March 26, 2020
Partner Anastasia Caton shares collections insights in the wake of COVID-19 with SubPrime Auto Finance News
SubPrime Auto Finance News recently reported that six different federal regulatory agencies have encouraged auto finance institutions to work constructively with borrowers affected by COVID-19 while providing additional information regarding loan modifications. According to SubPrime, the agencies, which included the Federal Reserve, Consumer Financial Protection Bureau (CFPB) and Office of the Comptroller of the Currency (OCC), not only encouraged financial institutions to work with borrowers, but said they will not criticize institutions for doing so in a safe and sound manner. The regulators also said they will not direct supervised institutions to automatically categorize loan modifications as troubled debt restructurings (TDRs).
Hudson Cook Partner Anastasia Caton was asked to share insights about what those recommendations and upcoming actions by lawmakers might mean for collections and repossessions. "The proposals floating around in Congress . . . relating to debt collection are well-intentioned" said Anastasia. For example, Sen. Sherrod Brown introduced legislation that would amend the federal FDCPA to effectively prohibit debt collectors (not creditors) from actively attempting to collect debt, including by repossession, during a disaster period. Rep. Maxine Waters released a memo proposing to suspend all consumer and small business credit payments during a pandemic, to suspend all negative consumer credit reporting during the pandemic and for 120 days after the pandemic ends, and to prohibit collection of all consumer debt, including medical debt, and repossessions during the pandemic and for 120 days after it ends.

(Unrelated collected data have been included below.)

(* ===== verification/Routes.v ===== *)
(** * control-plane/internal/api/routes.go: the routing table

    The patterns of [NewRouter] and what each handler reads of a request.  The
    JSON body is represented by what decoding it into each request type gives.
    No request matches two patterns, and a path built from an ID the server
    generated reaches the handler it is meant for, with that ID. *)

From S2P Require Import Prelude GoText Model Store Runtime Fixtures Scheduler Api Http ServeMux.
From Stdlib Require Import ZArith Lia Ascii.
From stdpp Require Import base gmap strings list.

(** A request as the server receives it. *)
Record Incoming := mkIncoming {
  in_Method : string;
  in_Target : string;   (* path and query *)
  in_Deployment : option submitDeploymentRequest;
  in_Register : option registerNodeRequest;
  in_Heartbeat : nodeHeartbeatRequest;
  in_Status : option podStatusRequest;
  in_Service : option Service }.

Inductive Routed :=
| ToHandler (r : Request)
| ToPrometheus            (* promhttp.Handler() *)
| NoRoute.                (* 404, 405 or a redirect *)

(** What an entry of the table reads: the request, its path values, its query. *)
Definition Entry : Type := Incoming -> list (string * string) -> gmap string (list string) -> Routed.

Definition id_of (vals : list (string * string)) : string := PathValue "id" vals.

Definition cp_routes : list (string * Entry) := [
  ("POST /api/v1/deployments", fun i _ _ => ToHandler (RCreateDeployment (in_Deployment i)));
  ("GET /api/v1/deployments", fun _ _ q => ToHandler (RListDeployments (Values_Get q "namespace")));
  ("GET /api/v1/deployments/{id}", fun _ v _ => ToHandler (RGetDeployment (id_of v)));
  ("DELETE /api/v1/deployments/{id}", fun _ v _ => ToHandler (RCancelDeployment (id_of v)));
  ("GET /api/v1/deployments/{id}/pods", fun _ v _ => ToHandler (RListDeploymentPods (id_of v)));
  ("POST /api/v1/nodes/register", fun i _ _ => ToHandler (RRegisterNode (in_Register i)));
  ("POST /api/v1/nodes/{id}/heartbeat", fun i v _ => ToHandler (RHeartbeat (id_of v) (in_Heartbeat i)));
  ("GET /api/v1/nodes/{id}/pods/poll", fun _ v _ => ToHandler (RPollPods (id_of v)));
  ("POST /api/v1/nodes/{id}/pods/{pod_id}/status", fun i v _ =>
     ToHandler (RUpdatePodStatus (id_of v) (PathValue "pod_id" v) (in_Status i)));
  ("GET /api/v1/nodes", fun _ _ q => ToHandler (RListNodes (Values_All q "label")));
  ("GET /api/v1/nodes/{id}", fun _ v _ => ToHandler (RGetNode (id_of v)));
  ("POST /api/v1/nodes/{id}/drain", fun _ v _ => ToHandler (RDrainNode (id_of v)));
  ("GET /api/v1/scheduler/queue", fun _ _ _ => ToHandler RSchedulerQueue);
  ("GET /api/v1/scheduler/stats", fun _ _ _ => ToHandler RSchedulerStats);
  ("POST /api/v1/scheduler/rebalance", fun _ _ _ => ToHandler RSchedulerRebalance);
  ("GET /api/v1/services", fun _ _ q => ToHandler (RListServices (Values_Get q "namespace")));
  ("POST /api/v1/services", fun i _ _ => ToHandler (RCreateService (in_Service i)));
  ("GET /api/v1/services/{id}", fun _ v _ => ToHandler (RGetService (id_of v)));
  ("PUT /api/v1/services/{id}", fun i v _ => ToHandler (RUpdateService (id_of v) (in_Service i)));
  ("DELETE /api/v1/services/{id}", fun _ v _ => ToHandler (RDeleteService (id_of v)));
  ("GET /api/v1/services/{id}/backends", fun _ v _ => ToHandler (RGetServiceBackends (id_of v)));
  ("GET /api/v1/proxy/config", fun _ _ _ => ToHandler RProxyConfig);
  ("GET /api/v1/proxy/backends", fun _ _ q => ToHandler (RProxyBackends (Values_Get q "service")));
  ("GET /healthz", fun _ _ _ => ToHandler RHealthz);
  ("GET /readyz", fun _ _ _ => ToHandler RReadyz);
  ("GET /metrics", fun _ _ _ => ToPrometheus) ].

(** The mux: the entry whose pattern matches. *)
Definition cp_mux (i : Incoming) : Routed :=
  let '(path, query) := split_target (in_Target i) in
  match dispatch cp_routes (in_Method i) path with
  | Some (entry, vals) => entry i vals (ParseQuery query)
  | None => NoRoute
  end.

(** ** The table is unambiguous *)

Definition disjoint_patterns (pats : list string) : bool :=
  forallb (fun i => forallb (fun j => (i =? j)%nat ||
     match pats !! i, pats !! j with Some p, Some q => negb (overlap p q) | _, _ => true end)
     (seq 0 (length pats))) (seq 0 (length pats)).

Lemma disjoint_patterns_spec pats i j p q :
  disjoint_patterns pats = true -> pats !! i = Some p -> pats !! j = Some q -> i <> j -> overlap p q = false.
Proof.
  unfold disjoint_patterns. rewrite forallb_forall. intros H Hi Hj Hne.
  assert (Hin : forall k r, pats !! k = Some r -> In k (seq 0 (length pats))).
  { intros k r Hk. apply in_seq. apply lookup_lt_Some in Hk. lia. }
  specialize (H i (Hin _ _ Hi)). rewrite forallb_forall in H. specialize (H j (Hin _ _ Hj)).
  rewrite Hi, Hj in H. apply orb_true_iff in H as [H|H]; [apply Nat.eqb_eq in H; lia|].
  by apply negb_true_iff in H.
Qed.

Lemma match_pattern_overlap p q method path v w :
  (pattern_of p).1 = (pattern_of q).1 ->
  match_pattern p method path = Some v -> match_pattern q method path = Some w -> overlap p q = true.
Proof.
  unfold match_pattern, overlap. destruct (pattern_of p) as [mp sp], (pattern_of q) as [mq sq]. cbn.
  intros <-. destruct (method_matches mp method && clean_path path); [|done].
  intros Hp Hq. rewrite String.eqb_refl. by eapply match_segments_overlap.
Qed.

Lemma method_matches_inj mp mq method :
  mp <> "HEAD" -> mq <> "HEAD" -> method_matches mp method = true -> method_matches mq method = true -> mp = mq.
Proof.
  unfold method_matches. rewrite !orb_true_iff, !andb_true_iff, !String.eqb_eq.
  intros ? ? [->|[-> ->]] [->|[-> Hm]]; congruence.
Qed.

Lemma match_pattern_method p method path v :
  match_pattern p method path = Some v -> method_matches (pattern_of p).1 method = true.
Proof.
  unfold match_pattern. destruct (pattern_of p) as [mp sp]. cbn.
  by destruct (method_matches mp method).
Qed.

Lemma cp_routes_disjoint : disjoint_patterns cp_routes.*1 = true.
Proof. vm_compute. reflexivity. Qed.

Lemma cp_routes_no_head : Forall (fun r => (pattern_of r).1 <> "HEAD") cp_routes.*1.
Proof. apply (bool_decide_unpack _). vm_compute. exact I. Qed.

(** No request matches two patterns of the control plane's routing table, so
    the order in which the patterns are registered does not matter and every
    request has at most one handler. *)
Theorem routes_unambiguous (i j : nat) (p q : string) (e e' : Entry) (method path : string)
    (v w : list (string * string)) :
  cp_routes !! i = Some (p, e) -> cp_routes !! j = Some (q, e') ->
  match_pattern p method path = Some v -> match_pattern q method path = Some w -> i = j.
Proof.
  intros Hi Hj Hp Hq. destruct (decide (i = j)) as [|Hne]; [done|]. exfalso.
  assert (Hpi : cp_routes.*1 !! i = Some p) by (by rewrite list_lookup_fmap, Hi).
  assert (Hqj : cp_routes.*1 !! j = Some q) by (by rewrite list_lookup_fmap, Hj).
  pose proof (disjoint_patterns_spec cp_routes.*1 i j p q cp_routes_disjoint Hpi Hqj Hne) as Hov.
  pose proof cp_routes_no_head as Hhead. rewrite Forall_forall in Hhead.
  rewrite (match_pattern_overlap p q method path v w) in Hov; [done| |done|done].
  eapply method_matches_inj; [..|by eapply match_pattern_method|by eapply match_pattern_method];
    apply Hhead; by eapply list_elem_of_lookup_2.
Qed.

Lemma routes_unambiguous_witness :
  exists e v, cp_routes !! 2 = Some ("GET /api/v1/deployments/{id}", e) /\
    match_pattern "GET /api/v1/deployments/{id}" "HEAD" "/api/v1/deployments/dep_1" = Some v /\ 2 = 2.
Proof.
  eexists _, _. split; [reflexivity|]. split; [vm_compute; reflexivity|].
  eapply (routes_unambiguous 2 2 _ _ _ _ "HEAD" "/api/v1/deployments/dep_1"); vm_compute; reflexivity.
Defined.

(** Registering the table does not panic. *)
Lemma NewRouter_registers : is_Some (mux_handle_all [] cp_routes.*1).
Proof. vm_compute. eauto. Qed.

(** ** Paths made of well-formed segments *)

Fixpoint match_plain (pat segs : list string) : option (list (string * string)) :=
  match pat, segs with
  | [], [] => Some []
  | p :: pat, s :: segs =>
      match wildcard p with
      | Some name => cons (name, s) <$> match_plain pat segs
      | None => if String.eqb p s then match_plain pat segs else None
      end
  | _, _ => None
  end.

(** The segments of a pattern [/p1/p2/...] against [/s1/s2/...]. *)
Definition match_rooted (pat segs : list string) : option (list (string * string)) :=
  match pat with
  | EmptyString :: pat => if (length pat =? length segs)%nat then match_plain pat segs else None
  | _ => None
  end.

Lemma match_plain_length pat segs : length pat <> length segs -> match_plain pat segs = None.
Proof.
  revert segs. induction pat as [|p pat IH]; intros [|s segs] Hl; cbn in *; try done.
  rewrite IH by lia. destruct (wildcard p); [done|]. by destruct (String.eqb p s).
Qed.

Fixpoint dispatch_plain {A} (table : list (string * A)) (method : string) (segs : list string)
    : option (A * list (string * string)) :=
  match table with
  | [] => None
  | (pat, h) :: table =>
      match (if method_matches (pattern_of pat).1 method then match_rooted (pattern_of pat).2 segs else None) with
      | Some vals => Some (h, vals)
      | None => dispatch_plain table method segs
      end
  end.

Lemma match_segments_plain pat segs :
  Forall (fun s => plain_id s = true) segs -> match_segments pat segs = match_plain pat segs.
Proof.
  intros H. revert pat. induction H as [|s segs Hs _ IH]; intros [|p pat]; try done. cbn.
  apply plain_id_spec in Hs as (_ & _ & Hv & Hn). rewrite Hv, IH.
  destruct (String.eqb_spec s EmptyString) as [->|]; [|done]. destruct (Hn [EmptyString]); set_solver.
Qed.

(** The path [/s1/s2/...]. *)
Definition path_of (segs : list string) : string := join_with "/" (EmptyString :: segs).

Lemma path_of_split segs :
  Forall (fun s => plain_id s = true) segs -> split_at "/" (path_of segs) = EmptyString :: segs.
Proof.
  intros H. apply split_join; [|done]. constructor; [done|]. eapply Forall_impl; [exact H|].
  intros s Hs. by apply plain_id_spec in Hs as (? & _).
Qed.

Lemma path_of_clean segs : Forall (fun s => plain_id s = true) segs -> clean_path (path_of segs) = true.
Proof.
  intros H. unfold clean_path. rewrite path_of_split by done. apply forallb_forall. intros s Hs.
  rewrite Forall_forall in H. specialize (H s). rewrite list_elem_of_In in H. specialize (H Hs).
  unfold plain_id in H. by apply andb_true_iff in H as [_ H].
Qed.

Lemma join_no_char c d segs :
  c <> d -> Forall (fun s => has_char d s = false) segs -> has_char d (join_with c segs) = false.
Proof.
  intros Hne. induction 1 as [|s segs Hs Hss IH]; [done|]. destruct segs as [|t segs]; [done|].
  cbn [join_with] in *. rewrite has_char_app, Hs. cbn [has_char]. rewrite IH.
  destruct (Ascii.eqb_spec c d); [congruence|done].
Qed.

Lemma match_segments_rooted pat segs :
  Forall (fun s => plain_id s = true) segs ->
  match_segments pat (EmptyString :: segs) = match_rooted pat segs.
Proof.
  intros H. destruct pat as [|[|c p] pat]; [done| |].
  - cbn. rewrite match_segments_plain by done.
    destruct (Nat.eqb_spec (length pat) (length segs)); [done|]. by apply match_plain_length.
  - cbn [match_segments match_rooted]. by destruct (wildcard (String c p)).
Qed.

Lemma dispatch_path {A} (table : list (string * A)) method segs :
  Forall (fun s => plain_id s = true) segs ->
  dispatch table method (path_of segs) = dispatch_plain table method segs.
Proof.
  intros H. induction table as [|[pat h] table IH]; [done|]. cbn [dispatch dispatch_plain].
  unfold match_pattern. destruct (pattern_of pat) as [m ps]. cbn [fst snd].
  rewrite path_of_clean, path_of_split, andb_true_r, match_segments_rooted, IH by done. done.
Qed.

(** The mux on such a path, with or without a query. *)
Lemma cp_mux_path i segs (query : option string) :
  Forall (fun s => plain_id s = true) segs ->
  in_Target i = path_of segs +:+ match query with Some q => String "?" q | None => EmptyString end ->
  cp_mux i = match dispatch_plain cp_routes (in_Method i) segs with
             | Some (entry, vals) => entry i vals (ParseQuery (default EmptyString query))
             | None => NoRoute
             end.
Proof.
  intros H Ht. assert (Hq : has_char "?" (path_of segs) = false).
  { apply join_no_char; [done|]. constructor; [done|]. eapply Forall_impl; [exact H|].
    intros s Hs. by apply plain_id_spec in Hs as (_ & ? & _). }
  unfold cp_mux, split_target. rewrite Ht. destruct query as [q|].
  - by rewrite cut_at_app, dispatch_path.
  - rewrite app_empty_r. by rewrite cut_at_none, dispatch_path.
Qed.

(** ** Generated IDs *)

Lemma all_unreserved_app s t : all_unreserved (s +:+ t) = all_unreserved s && all_unreserved t.
Proof. induction s as [|c s IH]; [done|]. simpl. by rewrite IH, andb_assoc. Qed.

Lemma all_unreserved_hex bs : all_unreserved (EncodeToString bs) = true.
Proof.
  induction bs as [|b bs IH]; [done|]. cbn [EncodeToString]. rewrite all_unreserved_app, IH, andb_true_r.
  destruct b; reflexivity.
Qed.

(** An ID of [generateID] can be put into a path. *)
Lemma generated_plain (prefix : string) bs :
  all_unreserved prefix = true -> (1 < String.length prefix)%nat ->
  plain_id (prefix +:+ "_" +:+ EncodeToString bs) = true.
Proof.
  intros Hp Hl. unfold plain_id. rewrite !all_unreserved_app, Hp, all_unreserved_hex.
  apply negb_true_iff, bool_decide_eq_false. destruct prefix as [|c [|d p]]; cbn in Hl; try lia.
  intros H. repeat (apply elem_of_cons in H as [H|H]); [discriminate..| |by apply elem_of_nil in H].
  injection H as _ _ H. by destruct p.
Qed.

Anastasia notes that although it does not appear that either Sen. Brown's bill or Rep. Waters' proposals will be a part of the current stimulus package, that does not mean they will not be a part of later legislation addressing the ongoing crisis, especially as circumstances evolve. With the potential looming for more aggressive steps to limit collection, Anastasia recommends that auto finance companies should consider how they might revise their collection strategies, including by curtailing collection activity, reassessing repossession policies, and pivoting to customer assistance programs (e.g., payment accommodations and modifications) as the primary objective of customer outreach.